A blockchain block contains the following:

  • Transaction Data
  • A cryptographic hash ( fingerprint / signature ) of it’s content
  • A nonce value ( A random number used for cryptographic computation )
  • The hash of the previous block
  • A time stamp of a recent verified transaction

Lets look at an example. We will use the NPM Packages CryptoJS and NanoID to generate the signature and nonce.

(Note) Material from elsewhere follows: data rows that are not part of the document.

(* ===== verification/Clients.v ===== *)
(** * What a client makes, at the nodes it sends it to

    Shared by ClientProps.v (Bitcoin) and AvaClientProps.v (Avalanche): signatures
    made with generated keys, and transactions each justified by those made before
    it, which a validator takes in whatever order they reach it. *)

From S2P Require Import Prelude F64 Protocol Peers TxnValidation TxnValProps.
Local Open Scope N_scope.

(** ** Signatures *)

Section Signing.
Context `{Externals}.

(** A signature made with a generated key verifies (k256). *)
Class SignatureLaws : Prop :=
  verify_sign : ∀ seed b sg, k256_sign (k256_gen_key_pair seed).2 b = inl sg →
    k256_verify (k256_gen_key_pair seed).1 b sg = inl true.

Lemma scheme_verifies `{!SignatureLaws} cs seed b sg :
  sign cs (gen_key_pair cs seed).2 b = Ok sg →
  ∃ d, verify cs (gen_key_pair cs seed).1 b sg.1 = Ok (true, d).
Proof.
  destruct cs; cbn; [intros _; eauto..|]. unfold ecdsa_sign, ecdsa_verify. intros Hs.
  destruct (k256_sign _ b) as [sg'|e] eqn:Hk; [|done]. cbn in Hs. injection Hs as <-. cbn.
  rewrite (verify_sign _ _ _ Hk). cbn. eauto.
Qed.

(** Key pairs that were generated. *)
Definition generated (crypto : CryptoScheme) (kp : PubKey * PrivKey) : Prop :=
  ∃ seed, kp = gen_key_pair crypto seed.

Lemma generated_verifies `{!SignatureLaws} crypto kp b sg :
  generated crypto kp → sign crypto kp.2 b = Ok sg → ∃ d, verify crypto kp.1 b sg.1 = Ok (true, d).
Proof. intros [seed ->]. apply scheme_verifies. Qed.
End Signing.

(** ** Transactions justified by those before them *)

(** [J made t]: those of [made] justify [t]. *)
Inductive chain_made (J : list Txn → Txn → Prop) : list Txn → Prop :=
| chain_nil : chain_made J []
| chain_snoc made t : chain_made J made → J made t → chain_made J (made ++ [t]).

Lemma chain_justified (J : list Txn → Txn → Prop) made t :
  chain_made J made → t ∈ made → ∃ before after, made = before ++ t :: after ∧ J before t.
Proof.
  induction 1 as [|made t' Hmade IH Hj]; [by intros ?%elem_of_nil|].
  intros [Ht| ->%list_elem_of_singleton]%elem_of_app; [|by exists made, []].
  destruct (IH Ht) as (before & after & -> & Hb). exists before, (after ++ [t']). by rewrite <- app_assoc.
Qed.

Lemma chain_app (J : list Txn → Txn → Prop) more : ∀ made,
  chain_made J made → (∀ pre t post, more = pre ++ t :: post → J (made ++ pre) t) →
  chain_made J (made ++ more).
Proof.
  induction more as [|t more IH]; intros made Hmade Hj; [by rewrite app_nil_r|].
  rewrite cons_middle, app_assoc. apply IH.
  - apply chain_snoc; [done|]. rewrite <- (app_nil_r made). by eapply (Hj []).
  - intros pre t' post ->. rewrite <- app_assoc. by apply (Hj (t :: pre) t' post).
Qed.

Section Validated.
Context `{Externals} `{!Bincode BitcoinTxn} `{!Bincode AvalancheTxn} `{!Bincode (list Hash)}
  `{HashOrder} {C : TxnCheck} {ins : Txn → list Hash} {L : TxnCheckLaws C ins}.
Context (J : list Txn → Txn → Prop).

(** All of [made] is in the pool. *)
Definition pooled (made : list Txn) (pool : Pool) : Prop :=
  ∀ t h, t ∈ made → txn_compute_id t = Ok h → pool !! h = Some (t, mkTxnCtx h).

(** What is justified is valid where its justification is in the pool. *)
Hypothesis J_valid : ∀ made t pool, pooled made pool → J made t → check_txn pool t = Ok (inl true).

Lemma chain_validated made hist val txn_of :
  chain_made J made → val_reach hist val →
  (∀ x, x ∈ hist → txn_of (tc_id x.2.2) = x.2.1) →
  (∀ t, t ∈ made → ∃ src h, txn_compute_id t = Ok h ∧ (src, (t, mkTxnCtx h)) ∈ hist) →
  pooled made (tv_pool val).
Proof.
  intros Hmade Hval Hids. induction Hmade as [|made t Hmade IH Hj]; intros Hrec t' h Ht' Hid.
  { by apply elem_of_nil in Ht'. }
  assert (pooled made (tv_pool val)) as Hpool by (apply IH; intros t1 Ht1; apply Hrec; set_solver).
  apply elem_of_app in Ht' as [Ht'| ->%list_elem_of_singleton]; [by apply Hpool|].
  destruct (Hrec t) as (src & h' & Hid' & Hin); [set_solver|]. assert (h' = h) as -> by congruence.
  apply (val_reach_valid txn_of hist val (src, (t, mkTxnCtx h))); [done|done|done|]. by eapply J_valid.
Qed.
End Validated.
Lemma client_txns_validated_witness :
  Forall (λ t,
    (∃ d, txn_validate CSECDSA t = Ok (true, d)) ∧
    ∃ h, txn_compute_id t = Ok h ∧ tv_pool w_client_val !! h = Some (t, mkTxnCtx h)) w_client_made.
Proof.
  apply Forall_forall.
  apply (client_txns_validated 0 [0; 1] 4 3 UNSET CSECDSA 0 [0; 0; 0; 1; 1; 0; 0; 1; 0] w_client_made
    w_client_s2 w_client_hist _ w_client_txn_of).
  - apply (bool_decide_unpack _). by vm_compute.
  - apply (bf_reach_call _ ((w_client_out BFSetup w_client_new).*2) w_client_s1 (BFBatch 7 f64_zero)); [|by vm_compute].
    apply (bf_reach_call _ [] w_client_new BFSetup); [constructor|by vm_compute].
  - apply (val_reach_batch [] btc_val_new 9 w_client_hist
      match (validate (C := btc_check) 9 w_client_hist btc_val_new).1 with Ok out => out | _ => [] end);
      [constructor|by vm_compute].
  - apply Forall_forall. vm_compute. repeat constructor.
  - intros t Ht. exists 5, (w_client_id t). split.
    + revert t Ht. apply Forall_forall. vm_compute. repeat constructor.
    + unfold w_client_hist. apply (list_elem_of_fmap_2 w_client_recv). by apply elem_of_reverse.
Defined.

Here’s our block (The properties are readonly and immutable - once set they are locked):

import { SHA256 } from "crypto-js";
import { nanoid } from "nanoid";
class Block {
   constructor(
      public readonly index: number,
      public readonly timestamp: string,
      public readonly data: any,
      public readonly precedingHash: string,
      public readonly nonce?: string) {
        this.nonce = this.nonce ? this.nonce : nanoid();
      }
      signature() {
        return SHA256(
            this.index + 
            this.precedingHash +
            this.timestamp +
            this.nonce +
            JSON.stringify(this.data)).toString();
       }
}

Lets create two blocks with the same data. They should have the same signature:

const transactionData = {
sender: "Ole Ersoy",
recipient: "Satoshi Nakamoto",
quantity: 1
};
const block1 = new Block(0, "02/02/2021", transactionData, "0", "nonce");
const block2 = new Block(0, "02/02/2021", transactionData, "0", "nonce");
console.log(`Signature of Block 1: ${block1.signature()}`);
console.log(`Signature of Block 2: ${block2.signature()}`);

So we see that a Block has a unique signature that is determined by what it contains.

The fact that the properties are locked / immutable and now signed by the signature makes it very difficult to tamper with a block.